In short, those who pass judgment on the Swedes now do so at their own peril. The Swedish pandemic gambit has already paid some dividends, while still arguably exposing the Swedish population to higher than necessary mortality in the short run. In the long run, who knows? Maybe the Swedes will have the last laugh.

Of course, as we all know, that's a contradiction in terms: Swedes don't laugh. They do, however, go out to eat and enjoy an occasional beer at a sidewalk cafe. 
That, in itself, makes them remarkably brave, in this day and age.

Dr. Nicholas L. Waddy is an Associate Professor of History at SUNY Alfred and blogs at: He appears weekly on the Newsmaker Show on WLEA 1480.

And here it is at WorldNetDaily: 


  1. The Chinese Government must be loving the propaganda attack on Sweden. After all, such attacks take attention away from the PRC, which is the real culprit in this Corona Virus pandemic. The virus originated in China, NOT Sweden. Sweden has a right to do what it wants about this pandemic. The PRC is still liable for failure to warn the world of the virus, and then to lie about it when they could hide it no longer.

  2. With President Trump on Twitter blasting Sweden, it is important to remember that another President, George W. Bush, read "The Great Influenza........" (longer title) by John W. Barry which examines the 1918 flu pandemic that killed 50 million people world wide. President Bush read the book during the Summer of 2005. In November 2005 he gave a speech which set forth plans for the federal government to prepare for future pandemics. So, the question now, instead of worrying about what the Swedes are doing, should be: Was the United States of America prepared? I wonder what former President Bush is thinking now?

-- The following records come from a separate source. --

Lemma left_join_users_fields d p row :
  In row (Sql.left_join_users d p) ->
  PartRow.number row = of_Z (Parts.number p)
  /\ PartRow.claimed_by row = Parts.claimed_by p
  /\ PartRow.claimed_name row = Parts.claimed_name p.
Proof.
  unfold Sql.left_join_users.
  destruct (filter _ (users d)) as [|u0 us].
  - intros [<-|[]]. now repeat split.
  - intros H. apply in_map_iff in H as [u1 [<- _]]. now repeat split.
Qed.

Lemma left_join_users_free d p :
  Parts.claimed_by p = None ->
  Sql.left_join_users d p =
  [PartRow.mk (of_Z (Parts.number p)) None (Parts.claimed_name p) None].
Proof.
  unfold Sql.left_join_users. intros ->.
  rewrite filter_none; [reflexivity|]. intros u _. reflexivity.
Qed.

(** Every row of a week's snapshot shows a part of that week. *)
Lemma parts_of_week_row id d row :
  In row (Sql.parts_of_week id d) ->
  exists p, In p (parts d) /\ in_week id p = true
            /\ PartRow.claimed_by row = Parts.claimed_by p
            /\ PartRow.claimed_name row = Parts.claimed_name p.
Proof.
  unfold Sql.parts_of_week. intros H.
  apply in_flat_map in H as [p [Hp Hrow]].
  apply (proj1 (order_by_number_In _ _)) in Hp. apply filter_In in Hp as [Hp Hw].
  apply left_join_users_fields in Hrow as (_ & Hb & Hn).
  exists p. auto.
Qed.

(** [generate_series(1,30)] has thirty numbers: the [i]-th, counted from
    0, is [i + 1]. *)
Lemma generate_series_1_30_length : List.length generate_series_1_30 = 30%nat.
Proof. reflexivity. Qed.

Lemma generate_series_1_30_nth i :
  (i < 30)%nat -> nth_error generate_series_1_30 i = Some (Z.of_nat i + 1).
Proof.
  intros Hi. unfold generate_series_1_30. rewrite nth_error_map.
  rewrite (nth_error_nth' _ 0%nat) by (rewrite length_seq; exact Hi).
  rewrite seq_nth by exact Hi. cbn [option_map]. f_equal. lia.
Qed.

Lemma generate_series_1_30_NoDup : NoDup generate_series_1_30.
Proof.
  unfold generate_series_1_30. apply Finite.Injective_map_NoDup; [|apply seq_NoDup].
  intros a b. apply Nat2Z.inj.
Qed.

Lemma generate_series_1_30_In z : In z generate_series_1_30 <-> 1 <= z <= 30.
Proof.
  unfold generate_series_1_30. rewrite in_map_iff. split.
  - intros [k [<- Hk]]. apply in_seq in Hk. lia.
  - intros Hz. exists (Z.to_nat z). split; [lia|]. apply in_seq. lia.
Qed.

Section Reset.

Variable env : Env.
Variable gen_id : list jsstring -> jsstring.

(** C4, as amended. Resetting a week that exists, by a caller who resolves
    to the row [u] (the caller's row after the profile of the request was
    merged into it): if [u] is no admin the answer is NOT_ADMIN and no week
    and no part changes; if [u] is an admin, claimed_by, claimed_name and
    claimed_at are cleared on every part of the week and on no other part,
    and no row of the returned snapshot is claimed. *)
Theorem reset_spec (d : Db) (now : Z) (caller weekKey : jsstring)
    (profile : Profile.t) (u : Users.row) (d1 : Db) :
  weekKey <> [] ->
  resolve_caller env caller profile (idle d now) = (Ok (Some u), idle d1 now) ->
  let result := serve env gen_id now d (ResetWeek caller weekKey profile) in
  weeks d1 = weeks d /\ parts d1 = parts d
  /\ (truthy (Profile.name profile) || truthy (Profile.phone profile) = false -> d1 = d)
  /\ (Users.is_admin u = false -> result = (Ok (fail 403 NOT_ADMIN), d1))
  /\ (Users.is_admin u = true ->
      forall k rest, Sql.weeks_by_key weekKey d = k :: rest ->
      exists d' snapshot,
        result = (Ok (json (ResetBody (Weeks.id k) snapshot)), d')
        /\ users d' = users d1 /\ weeks d' = weeks d
        /\ parts d' = update_where (in_week (Weeks.id k)) clear_part (parts d)
        /\ (forall p, In p (parts d') -> in_week (Weeks.id k) p = true -> free p)
        /\ (forall p, In p (parts d) -> in_week (Weeks.id k) p = false ->
                      In p (parts d'))
        /\ snapshot = Sql.parts_of_week (Weeks.id k) d'
        /\ (forall row, In row snapshot ->
              PartRow.claimed_by row = None /\ PartRow.claimed_name row = None)).
Proof.
  intros Hw Hres result.
  pose proof Hres as Hok. apply resolve_caller_ok in Hok as (Hwk & Hpt & Hsame).
  split; [exact Hwk|]. split; [exact Hpt|]. split; [exact Hsame|].
  subst result. unfold serve. erewrite reset_quiet by eassumption.
  unfold Sql.weeks_by_key. rewrite Hwk. fold (Sql.weeks_by_key weekKey d).
  split.
  - intros ->. reflexivity.
  - intros -> k rest ->. cbn [negb]. cbv zeta.
    cbn [fold_left apply_write db users weeks parts]. rewrite Hpt.
    do 2 eexists. split; [reflexivity|].
    cbn [users weeks parts].
    assert (forall p, In p (update_where (in_week (Weeks.id k)) clear_part (parts d)) ->
                      in_week (Weeks.id k) p = true -> free p) as Hfree.
    { intros p Hin Hm. apply update_where_In in Hin as [q [Hq ->]].
      destruct (in_week (Weeks.id k) q) eqn:Eq; [now repeat split|congruence]. }
    split; [reflexivity|]. split; [exact Hwk|]. split; [reflexivity|].
    split; [exact Hfree|]. split; [|split; [reflexivity|]].
    + intros p Hin Hm. unfold update_where. apply in_map_iff.
      exists p. rewrite Hm. now split.
    + intros row Hrow. apply parts_of_week_row in Hrow as (p & Hp & Hin & -> & ->).
      cbn [parts] in Hp. destruct (Hfree p Hp Hin) as (? & ? & ?). now split.
Qed.

Hypothesis gen_id_fresh : forall l, ~ In (gen_id l) l.

Lemma new_parts_sorted id :
  Sql.order_by_number (map (new_part id) generate_series_1_30)
  = map (new_part id) generate_series_1_30.
Proof. reflexivity. Qed.

(** The parts of a week that was just inserted, after the bulk clear. *)
Lemma reset_new_week_parts id (l : list Parts.row) :
  (forall p, In p l -> Parts.week_id p <> id) ->
  update_where (in_week id) clear_part
    (l ++ map (new_part id) generate_series_1_30)
  = l ++ map (new_part id) generate_series_1_30.
Proof.
  intros Hold. unfold update_where. rewrite map_app. f_equal.
  - apply map_unchanged. intros p Hp. unfold in_week.
    destruct (eqb (Parts.week_id p) id) eqn:E; [|reflexivity].
    apply eqb_eq in E. now apply Hold in Hp.
  - apply map_unchanged. intros p Hp. apply in_map_iff in Hp as [n [<- _]].
    unfold in_week. cbn. now rewrite eqb_refl.
Qed.

(** The snapshot of a week that holds the thirty new parts and no other. *)
Lemma snapshot_new_week id us ws (l : list Parts.row) :
  (forall p, In p l -> Parts.week_id p <> id) ->
  Sql.parts_of_week id
    (mkDb us ws (l ++ map (new_part id) generate_series_1_30))
  = map free_row generate_series_1_30.
Proof.
  intros Hold. unfold Sql.parts_of_week. cbn [parts].
  rewrite filter_app, filter_none, filter_all.
  - cbn [app]. rewrite new_parts_sorted.
    rewrite (flat_map_singletons _
               (fun p => PartRow.mk (of_Z (Parts.number p)) None (Parts.claimed_name p) None)).
    + rewrite map_map. reflexivity.
    + intros p Hp. apply in_map_iff in Hp as [n [<- _]].
      now apply left_join_users_free.
  - intros p Hp. apply in_map_iff in Hp as [n [<- _]].
    unfold in_week. cbn. apply eqb_refl.
  - intros p Hp. unfold in_week. apply eqb_neq. now apply Hold.
Qed.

  3. Dr. Waddy: The Swedes; a consequential civilization. They were a major power in the late 1600's and in the 1700's, against Russian expansion.

    In the 20th century, they did what they had to do to keep the Boche and the Bolshevik out of their country. I own a Swedish military rifle from that time and it is constructed superbably. And that is a telling image of their military. They would have been an exceedingly "poisonous shrimp" for either of the monstrous dictatorships that obviously threatened them. Yes, they made concessions but understandably in order to save their country and they lent considerable material aid to their geographically fellow Finns in their struggle against subhuman Stalin. They are an admirable country.

  4. Ray, it's true: the Swedes have every right to chart their own course. If they get things wrong in part, well, they'll be in good company! We haven't exactly nailed this whole "pandemic thing" ourselves. Of course, hindsight is 20/20. I think we've done the best we can, given our limited understanding and our very human penchant for hysteria. It makes me wonder: what happens when a REALLY nasty pandemic rolls into town? A less than 1% fatality rate isn't exactly a worst case scenario...

    Jack, I admire the Swedes too. Sure, they're lily-livered socialists, but they've been minding their own business and prospering for two centuries, and it's hard to find fault with that. No one should underrate how challenging it is to chart a neutral course in a contentious neighborhood either. That takes guts of a sort.

  5. Dr. Waddy: In preparing for a public debate with a leftist professor several years ago I researched Swedish socialism and found very much doubt about it from prominent Swedes themselves. I've always thought Scandinavia a discredited example for the American left to present as proof of its principles. How would they respond if I suggested Cambodia alone in condemnation of their beliefs? But I wish in vain; the left, not the Swedes, have no sense of give and take and I should know that. Overwhelming force is their byword and we must not ever forget that!

    Swedish government did its job and protected its population from 20th century chaos across the board. Are we then to doubt their effort today, as credited as it may be? We cannot gainsay it, based on past credited efforts. Lets see what may; they are a formidable civilization.

  6. Jack, the relative success of "socialism" in Sweden tells us little about socialism, in my view. It tells us a lot more about the Swedes!